WORK TASK ->
Copy out each line from the start of the material below until the line with "(** ** Constants and types of the headers *)", that line included.
━━━ DATA SUPPLIED
(** * TinyG2 switch handling (switch.cpp): model and properties

    A shallow embedding of [switch_init], [poll_switches], [read_switch],
    [_do_feedhold] and [get_switch_mode].  The C functions mutate the global
    switch table [sw], the canonical machine singleton [cm] and the indicator
    LED; here that state is passed explicitly. *)

From Stdlib Require Import ZArith List Bool Lia.
Import ListNotations.
Local Open Scope Z_scope.

(** ** Constants and types of the headers *)

(** Constants that switch.cpp takes from switch.h and canonical_machine.h.
    The headers are not among the sources and the specification gives no
    value for them, so they are parameters of the model: every property in
    [Section Properties] holds for all their values.  [TICK_BITS] is the
    width of the tick counter that [GetTickCount()] returns and
    [debounce_timeout] holds. *)
Class Headers := {
  SW_MODE_DISABLED : Z;
  SW_LIMIT_BIT : Z;
  SW_LOCKOUT_TICKS : Z;
  CYCLE_HOMING : Z;
  TICK_BITS : N
}.

(** Modelled from the spec: the swType enumerators of switch.h, which is not
    among the sources.  The code corrects the pin sense with [type ^ 1], and
    both the header comment of switch.cpp (a normally open switch triggers on
    the falling edge, a normally closed one on the rising edge) and the
    spec's polarity property (normally open, sample 0: closed) make the
    normally open wiring the one that is inverted, hence 0. *)
Definition SW_NORMALLY_OPEN : Z := 0.
Definition SW_NORMALLY_CLOSED : Z := 1.

(** Modelled from the spec: the swState enumerators of switch.h.  The comment
    of [read_switch] fixes them: 0 = open, 1 = closed, for both wirings. *)
Definition SW_OPEN : Z := 0.
Definition SW_CLOSED : Z := 1.

(** Modelled from the spec: the swEdge enumerators of switch.h
    ({none, leading, trailing}); only their being distinct matters. *)
Inductive swEdge := SW_NO_EDGE | SW_LEADING | SW_TRAILING.

Definition swEdge_eqb (a b : swEdge) : bool :=
  match a, b with
  | SW_NO_EDGE, SW_NO_EDGE | SW_LEADING, SW_LEADING | SW_TRAILING, SW_TRAILING => true
  | _, _ => false
  end.

(** Values of the callback members of [switch_t], pointers to functions
    from a switch pointer to void: the addresses of [_no_action] and
    [_do_feedhold], the two functions of that type that switch.cpp defines
    and the only values it assigns to the members. *)
Inductive sw_callback := cb_no_action | cb_do_feedhold.

(** [switch_t]: one record per switch.  The C types of the members are
    declared in switch.h; a member holds the integer last assigned to it.
    For the samples 0 and 1 and the wirings 0 and 1 every value stored in
    [state] is 0 or 1 (lemma [read_switch_state_bit]), which every integer
    type holds. *)
Record switch_t := mk_switch {
  type : Z;
  mode : Z;
  state : Z;
  edge : swEdge;
  debounce_ticks : Z;
  debounce_timeout : Z;
  when_open : sw_callback;
  when_closed : sw_callback;
  on_leading : sw_callback;
  on_trailing : sw_callback
}.

Definition set_state (s : switch_t) (v : Z) : switch_t :=
  mk_switch (type s) (mode s) v (edge s) (debounce_ticks s) (debounce_timeout s)
            (when_open s) (when_closed s) (on_leading s) (on_trailing s).

Definition set_debounce_timeout (s : switch_t) (v : Z) : switch_t :=
  mk_switch (type s) (mode s) (state s) (edge s) (debounce_ticks s) v
            (when_open s) (when_closed s) (on_leading s) (on_trailing s).

Definition set_edge (s : switch_t) (v : swEdge) : switch_t :=
  mk_switch (type s) (mode s) (state s) v (debounce_ticks s) (debounce_timeout s)
            (when_open s) (when_closed s) (on_leading s) (on_trailing s).

(** Modelled from the spec: the axes and switch positions that index the
    table [sw.s[SW_PAIRS][SW_POSITIONS]].  Their declarations are in headers
    that are not among the sources; the table has one slot per axis and
    position, and these are the axes and positions [poll_switches] names,
    so [SW_PAIRS] is 6 and [SW_POSITIONS] is 2. *)
Inductive axis := AXIS_X | AXIS_Y | AXIS_Z | AXIS_A | AXIS_B | AXIS_C.
Inductive swPosition := SW_MIN | SW_MAX.

Definition axis_eqb (a b : axis) : bool :=
  match a, b with
  | AXIS_X, AXIS_X | AXIS_Y, AXIS_Y | AXIS_Z, AXIS_Z
  | AXIS_A, AXIS_A | AXIS_B, AXIS_B | AXIS_C, AXIS_C => true
  | _, _ => false
  end.

Definition swPosition_eqb (a b : swPosition) : bool :=
  match a, b with
  | SW_MIN, SW_MIN | SW_MAX, SW_MAX => true
  | _, _ => false
  end.

(** The axes and the positions in index order: the values the loop
    variables [axis < SW_PAIRS] and [position < SW_POSITIONS] of
    [switch_init] take, in the order they take them. *)
Definition axes : list axis := [AXIS_X; AXIS_Y; AXIS_Z; AXIS_A; AXIS_B; AXIS_C].
Definition positions : list swPosition := [SW_MIN; SW_MAX].

(** [switches_t]: the global [sw], a table-wide [type] and the table. *)
Record switches_t := mk_switches {
  sw_type : Z;
  sw_s : axis -> swPosition -> switch_t
}.

(** [sw.s[a][p] = v] *)
Definition set_switch (sw : switches_t) (a : axis) (p : swPosition) (v : switch_t) : switches_t :=
  mk_switches (sw_type sw)
    (fun a' p' => if axis_eqb a a' && swPosition_eqb p p' then v else sw_s sw a' p').

(** The fields of the canonical machine singleton [cm] that switch.cpp
    touches. *)
Record cmSingleton := mk_cm {
  cycle_state : Z;
  request_feedhold : bool;
  limit_flag : bool
}.

(** The four function pointer members of [switch_t]. *)
Inductive swSlot := WHEN_OPEN | WHEN_CLOSED | ON_LEADING | ON_TRAILING.

Definition member (k : swSlot) (s : switch_t) : sw_callback :=
  match k with
  | WHEN_OPEN => when_open s
  | WHEN_CLOSED => when_closed s
  | ON_LEADING => on_leading s
  | ON_TRAILING => on_trailing s
  end.

(** What the switch code reads and writes outside the switch table: [cm] and
    the state of [IndicatorLed].  [calls] is instrumentation, not program
    state: the members called through so far, most recent first; no function
    reads it. *)
Record env := mk_env {
  cm : cmSingleton;
  IndicatorLed : bool;
  calls : list swSlot
}.

Definition log_call (k : swSlot) (e : env) : env :=
  mk_env (cm e) (IndicatorLed e) (k :: calls e).

(** ** The functions of switch.cpp *)

Section Model.
Context {hdr : Headers}.

(** [uint8_t] conversion. *)
Definition uint8 (x : Z) : Z := x mod 256.

(** Conversion to the tick counter's type. *)
Definition tick_wrap (x : Z) : Z := x mod 2 ^ Z.of_N TICK_BITS.

Definition _no_action (s : switch_t) (e : env) : switch_t * env := (s, e).

Definition _do_feedhold (s : switch_t) (e : env) : switch_t * env :=
  let e := mk_env (cm e) (negb (IndicatorLed e)) (calls e) in
  if cycle_state (cm e) =? CYCLE_HOMING then
    (s, mk_env (mk_cm (cycle_state (cm e)) true (limit_flag (cm e)))
               (IndicatorLed e) (calls e))
  else if negb (Z.land (mode s) SW_LIMIT_BIT =? 0) then
    (s, mk_env (mk_cm (cycle_state (cm e)) (request_feedhold (cm e)) true)
               (IndicatorLed e) (calls e))
  else (s, e).

(** A call through a function pointer. *)
Definition call (f : sw_callback) (s : switch_t) (e : env) : switch_t * env :=
  match f with
  | cb_no_action => _no_action s e
  | cb_do_feedhold => _do_feedhold s e
  end.

(** [s->k(s)] for a member [k], recorded in [calls]. *)
Definition invoke (k : swSlot) (s : switch_t) (e : env) : switch_t * env :=
  call (member k s) s (log_call k e).

(** The local [pin_sense_corrected] of [read_switch]. *)
Definition pin_sense_corrected (s : switch_t) (pin_value : Z) : Z :=
  uint8 (Z.lxor pin_value (Z.lxor (type s) 1)).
━━━━━━
ANSWER BELOW ->
(** * TinyG2 switch handling (switch.cpp): model and properties

    A shallow embedding of [switch_init], [poll_switches], [read_switch],
    [_do_feedhold] and [get_switch_mode].  The C functions mutate the global
    switch table [sw], the canonical machine singleton [cm] and the indicator
    LED; here that state is passed explicitly. *)

From Stdlib Require Import ZArith List Bool Lia.
Import ListNotations.
Local Open Scope Z_scope.

(** ** Constants and types of the headers *)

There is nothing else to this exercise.